(** * phylotree_parser.py: a shallow embedding and its verified properties

    The development follows the layout of [src/phylotree_parser.py]:

    - [Re]: the fragment of Python's [re] the parser uses (character
      classes, sequencing, ordered alternation, greedy star, the anchors
      [\A] and [\Z]) with a backtracking matcher and its declarative
      semantics;
    - [Pattern]: the patterns of [PhylotreeParser.Pattern], transcribed
      under the [re.X] flag (white space and [#] comments of the pattern
      text dropped);
    - [Py]: the Python values the parser builds (insertion-ordered [dict]s,
      lists of strings) and the exceptions it can raise;
    - the methods of [PhylotreeParser], as state-passing functions that
      return [Ok] or [Raise].

    A Python [str] is a list of characters.  Characters are the code points
    U+0000..U+00FF, held in [ascii]; on this range [\s] and [\d] are exactly
    the sets [is_space] and [is_digit] below. *)

From Stdlib Require Import List Ascii String ZArith Lia Bool Arith.
Import ListNotations.

Set Implicit Arguments.

(* [String] is loaded for literals only; [length] is the one of lists. *)
Abbreviation length := Datatypes.length.

Definition str := list ascii.

(** A string literal of the source. *)
Definition py (s : string) : str := list_ascii_of_string s.

Definition str_eqb (a b : str) : bool :=
  if list_eq_dec ascii_dec a b then true else false.

(** ** Character classes *)

Definition code (c : ascii) : N := N_of_ascii c.

(** [\s] on [str] patterns: the characters for which [str.isspace] holds. *)
Definition is_space (c : ascii) : bool :=
  let n := code c in
  (((9 <=? n) && (n <=? 13)) || ((28 <=? n) && (n <=? 32))
   || (n =? 133) || (n =? 160))%N.

(** [\d]: the decimal digits; below U+0100 these are [0-9]. *)
Definition is_digit (c : ascii) : bool :=
  let n := code c in ((48 <=? n) && (n <=? 57))%N.

Definition chr_eqb (a b : ascii) : bool := Ascii.eqb a b.

Definition one_of (cs : string) (c : ascii) : bool :=
  existsb (chr_eqb c) (py cs).

(** ** The regular-expression engine *)

Module Re.

Inductive regex : Type :=
| Eps
| Bos                       (* \A *)
| Eos                       (* \Z *)
| Cls (p : ascii -> bool)   (* a character class *)
| Seq (r1 r2 : regex)
| Alt (r1 r2 : regex)       (* r1|r2, r1 tried first *)
| Star (r : regex).         (* r*, greedy *)

Definition Chr (c : ascii) : regex := Cls (chr_eqb c).
Definition Opt (r : regex) : regex := Alt r Eps.       (* r? *)
Definition Plus (r : regex) : regex := Seq r (Star r). (* r+ *)

(** A literal string: what [re.escape] produces a pattern for. *)
Fixpoint Lit (s : str) : regex :=
  match s with
  | [] => Eps
  | c :: s' => Seq (Chr c) (Lit s')
  end.

(** ["|".join(rs)] for a non-empty list of alternatives. *)
Fixpoint Alts (r : regex) (rs : list regex) : regex :=
  match rs with
  | [] => r
  | r' :: rs' => Alt r (Alts r' rs')
  end.

Fixpoint Seqs (rs : list regex) : regex :=
  match rs with
  | [] => Eps
  | [r] => r
  | r :: rs' => Seq r (Seqs rs')
  end.

(** The matcher walks the subject like the backtracking engine does: [pre]
    is the text already consumed (most recent character first), [s] the
    text ahead, and [k] the rest of the pattern. *)
Definition cont := str -> str -> bool.

Fixpoint star_loop (body : str -> str -> cont -> bool) (n : nat)
         (pre s : str) (k : cont) : bool :=
  body pre s
       (fun pre' s' =>
          (length s' <? length s)
          && match n with
             | O => false
             | S n' => star_loop body n' pre' s' k
             end)
  || k pre s.

Fixpoint run (r : regex) (pre s : str) (k : cont) : bool :=
  match r with
  | Eps => k pre s
  | Bos => match pre with [] => k pre s | _ => false end
  | Eos => match s with [] => k pre s | _ => false end
  | Cls p => match s with
             | c :: s' => p c && k (c :: pre) s'
             | [] => false
             end
  | Seq r1 r2 => run r1 pre s (fun pre' s' => run r2 pre' s' k)
  | Alt r1 r2 => run r1 pre s k || run r2 pre s k
  | Star r1 => star_loop (run r1) (length s) pre s k
  end.

Fixpoint search_from (r : regex) (pre s : str) : bool :=
  run r pre s (fun _ _ => true)
  || match s with
     | [] => false
     | c :: s' => search_from r (c :: pre) s'
     end.

(** [pattern.search(text)], as a truth value. *)
Definition search (r : regex) (text : str) : bool := search_from r [] text.

(** Declarative semantics: [M r l m a] says that [r] matches [m] when [l]
    stands before it and [a] after it in the subject. *)
Inductive M : regex -> str -> str -> str -> Prop :=
| MEps l a : M Eps l [] a
| MBos a : M Bos [] [] a
| MEos l : M Eos l [] []
| MCls p c l a : p c = true -> M (Cls p) l [c] a
| MSeq r1 r2 l m1 m2 a :
    M r1 l m1 (m2 ++ a) -> M r2 (l ++ m1) m2 a -> M (Seq r1 r2) l (m1 ++ m2) a
| MAltL r1 r2 l m a : M r1 l m a -> M (Alt r1 r2) l m a
| MAltR r1 r2 l m a : M r2 l m a -> M (Alt r1 r2) l m a
| MStar0 r l a : M (Star r) l [] a
| MStarS r l m1 m2 a :
    M r l m1 (m2 ++ a) -> M (Star r) (l ++ m1) m2 a ->
    M (Star r) l (m1 ++ m2) a.

(** Every character a pattern can consume satisfies [P]. *)
Fixpoint over (P : ascii -> bool) (r : regex) : bool :=
  match r with
  | Eps | Bos | Eos => true
  | Cls p =>
      forallb (fun n => let c := ascii_of_nat n in implb (p c) (P c))
              (seq 0 256)
  | Seq r1 r2 | Alt r1 r2 => over P r1 && over P r2
  | Star r1 => over P r1
  end.

(** Every match of the pattern consumes a character that satisfies [Q]. *)
Fixpoint must (Q : ascii -> bool) (r : regex) : bool :=
  match r with
  | Eps | Bos | Eos | Star _ => false
  | Cls p =>
      forallb (fun n => let c := ascii_of_nat n in implb (p c) (Q c))
              (seq 0 256)
  | Seq r1 r2 => must Q r1 || must Q r2
  | Alt r1 r2 => must Q r1 && must Q r2
  end.

(** [\A r \Z]: the pattern has to cover the whole text. *)
Definition fullmatch (r : regex) (text : str) : bool :=
  search (Seqs [ Bos; r; Eos ]) text.

(** The pattern can match the empty string somewhere. *)
Fixpoint nullable (r : regex) : bool :=
  match r with
  | Eps | Bos | Eos | Star _ => true
  | Cls _ => false
  | Seq r1 r2 => nullable r1 && nullable r2
  | Alt r1 r2 => nullable r1 || nullable r2
  end.

End Re.

(** ** [re.split("\s+", text)] and [str.split(' ')] *)

Fixpoint re_split_ws_from (cur : str) (in_ws : bool) (s : str) : list str :=
  match s with
  | [] => [rev cur]
  | c :: s' =>
      if is_space c
      then if in_ws then re_split_ws_from cur true s'
           else rev cur :: re_split_ws_from [] true s'
      else re_split_ws_from (c :: cur) false s'
  end.

Definition re_split_ws (text : str) : list str :=
  re_split_ws_from [] false text.

Fixpoint split_from (sep : ascii) (cur : str) (s : str) : list str :=
  match s with
  | [] => [rev cur]
  | c :: s' =>
      if chr_eqb c sep then rev cur :: split_from sep [] s'
      else split_from sep (c :: cur) s'
  end.

(** [text.split(sep)] for a separator of one character. *)
Definition split (sep : ascii) (text : str) : list str :=
  split_from sep [] text.

(** ** [PhylotreeParser.Pattern] *)

Module Pattern.
Import Re.

(* "[atgcATGC]" *)
Definition ATGC : regex := Cls (one_of "atgcATGC").

Definition digit : regex := Cls is_digit.   (* \d *)
Definition space : regex := Cls is_space.   (* \s *)

(* \(? [atgcATGC] \d+ [atgcATGC] !* \)? *)
Definition REGULAR : regex :=
  Seqs [ Opt (Chr "(");        (* unstable *)
         ATGC;
         Plus digit;
         ATGC;
         Star (Chr "!");       (* reversion *)
         Opt (Chr ")") ].

(* [atgcATGC]? \d+ d             ex: C459d *)
Definition deletion : regex :=
  Seqs [ Opt ATGC; Plus digit; Chr "d" ].

(* \d+ \.[\dX]? [atgcATGC]+ d?   ex: 960.XC *)
Definition insertion : regex :=
  Seqs [ Plus digit; Chr ".";
         Opt (Cls (fun c => is_digit c || chr_eqb c "X"));
         Plus ATGC; Opt (Chr "d") ].

(* \d+\-\d+d                     ex: 59-60d *)
Definition range_deletion : regex :=
  Seqs [ Plus digit; Chr "-"; Plus digit; Chr "d" ].

Definition reserved : regex := Lit (py "reserved").

(* \A \(? (?: ... | ... | ... | reserved ) !* \)? \Z *)
Definition IRREGULAR : regex :=
  Seqs [ Bos;
         Opt (Chr "(");
         Alts deletion [ insertion; range_deletion; reserved ];
         Star (Chr "!");
         Opt (Chr ")");
         Eos ].

Definition EXCEPTIONS_text : string :=
"T65d G71d A249d C299d C309d A337d
          T455d C456d C459d C498d C960d
          A1409d A1656d A2074d A2395d A4317d
          A5752d A5894d C5899d C7471d T15944d
          A16166d C16187d C16193d C16257d T16325d

          59-60d 105-110d 106-111d 290-291d 291-294d 8281-8289d

          573.XC 960.XC 965.XC 5899.XC 8278.XC  5899.XCd!

          44.1C 5899.1C 459.1C 15944.1T
          374.1A 455.1T 2232.1A 16259.1A
          595.1C 1719.1G 3172.1C 191.1A
          2156.1A 55.1T 65.1T 60.1T 42.1G
          12310.1A 291.1A 5752.1A 310.1T
          597.1T 3229.1A 2405.1C 8276.1C
          2484.1C 745.1T 498.1C 16169.1C
          5899.1C 8279.1T 5740.1A 960.1C
          3307.1A 93.1T 456.1T 356.1C
          3158.1T

          44.1C 55.1T 60.1T 65.1T 93.1T
          191.1A 291.1A 310.1T 356.1C 374.1A
          455.1T 456.1T 459.1C 498.1C 595.1C
          597.1T 745.1T 960.1C 1719.1G 2156.1A
          2232.1A 2405.1C 2484.1C 3158.1T 3172.1C
          3229.1A 3307.1A 5740.1A 5752.1A 5899.1C
          5899.1C 8276.1C 8279.1T 12310.1A 15944.1T
          16169.1C 16259.1A
          C5899.1d!  459.1Cd!
          60.1TT 292.1AT 368.1AGAA
          8289.1CCCCCTCTA 8289.1CCCCCTCTACCCCCTCTA

          455.2T 2232.2A

          (573.XC) (745.1T) (960.1C)
          (C965d) (C16193d)
          reserved".

(** The allowlist: [re.split("\s+", ...)] of the text above. *)
Definition exceptions : list str := re_split_ws (py EXCEPTIONS_text).

(* "|".join([re.escape(i) for i in ...]) *)
Definition join_alternatives (rs : list regex) : regex :=
  match rs with
  | [] => Eps
  | r :: rs' => Alts r rs'
  end.

Definition EXCEPTIONS : regex := join_alternatives (map Lit exceptions).

(* (?: REGULAR | EXCEPTIONS ) *)
Definition BRANCH_CONDITION : regex := Alt REGULAR EXCEPTIONS.

(* \A BRANCH_CONDITION (?:\s BRANCH_CONDITION)* \Z *)
Definition BRANCH_CONDITIONS : regex :=
  Seqs [ Bos;
         BRANCH_CONDITION;
         Star (Seq space BRANCH_CONDITION);
         Eos ].

(* "mt\-MRCA" *)
Definition TABLE_TITLE : regex := Lit (py "mt-MRCA").

Definition is_irregular (text : str) : bool := search IRREGULAR text.
Definition is_table_title (text : str) : bool := search TABLE_TITLE text.
Definition is_branch_conditions (text : str) : bool :=
  search BRANCH_CONDITIONS text.

End Pattern.

(** ** Python values and exceptions *)

Module Py.

Inductive exn : Type :=
| IndexError
| KeyError
| TypeError
| AttributeError
| NameError
| DuplicateDetectionError.   (* class DuplicateDetectionError(Exception) *)

Inductive result (A : Type) : Type :=
| Ok (a : A)
| Raise (e : exn).
Arguments Ok {A} a.
Arguments Raise {A} e.

Definition bind {A B} (x : result A) (f : A -> result B) : result B :=
  match x with
  | Ok a => f a
  | Raise e => Raise e
  end.

(** An insertion-ordered [dict]: [d[k] = v] keeps the place of a key that
    is present and appends a new one. *)
Section Dict.
Variables K V : Type.
Variable eqb : K -> K -> bool.

Fixpoint dict_get (d : list (K * V)) (k : K) : option V :=
  match d with
  | [] => None
  | (k', v) :: d' => if eqb k k' then Some v else dict_get d' k
  end.

Definition dict_mem (k : K) (d : list (K * V)) : bool :=
  match dict_get d k with Some _ => true | None => false end.

Fixpoint dict_set (d : list (K * V)) (k : K) (v : V) : list (K * V) :=
  match d with
  | [] => [(k, v)]
  | (k', v') :: d' =>
      if eqb k k' then (k', v) :: d' else (k', v') :: dict_set d' k v
  end.
End Dict.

--------------------------------------------------

PROBLEM:
The reply should consist solely of the lines above from the one that has "597.1T 745.1T 960.1C" through the one that has "Definition EXCEPTIONS : regex", reproduced exactly.

EXERCISE OUTPUT:
          597.1T 745.1T 960.1C 1719.1G 2156.1A
          2232.1A 2405.1C 2484.1C 3158.1T 3172.1C
          3229.1A 3307.1A 5740.1A 5752.1A 5899.1C
          5899.1C 8276.1C 8279.1T 12310.1A 15944.1T
          16169.1C 16259.1A
          C5899.1d!  459.1Cd!
          60.1TT 292.1AT 368.1AGAA
          8289.1CCCCCTCTA 8289.1CCCCCTCTACCCCCTCTA

          455.2T 2232.2A

          (573.XC) (745.1T) (960.1C)
          (C965d) (C16193d)
          reserved".

(** The allowlist: [re.split("\s+", ...)] of the text above. *)
Definition exceptions : list str := re_split_ws (py EXCEPTIONS_text).

(* "|".join([re.escape(i) for i in ...]) *)
Definition join_alternatives (rs : list regex) : regex :=
  match rs with
  | [] => Eps
  | r :: rs' => Alts r rs'
  end.

Definition EXCEPTIONS : regex := join_alternatives (map Lit exceptions).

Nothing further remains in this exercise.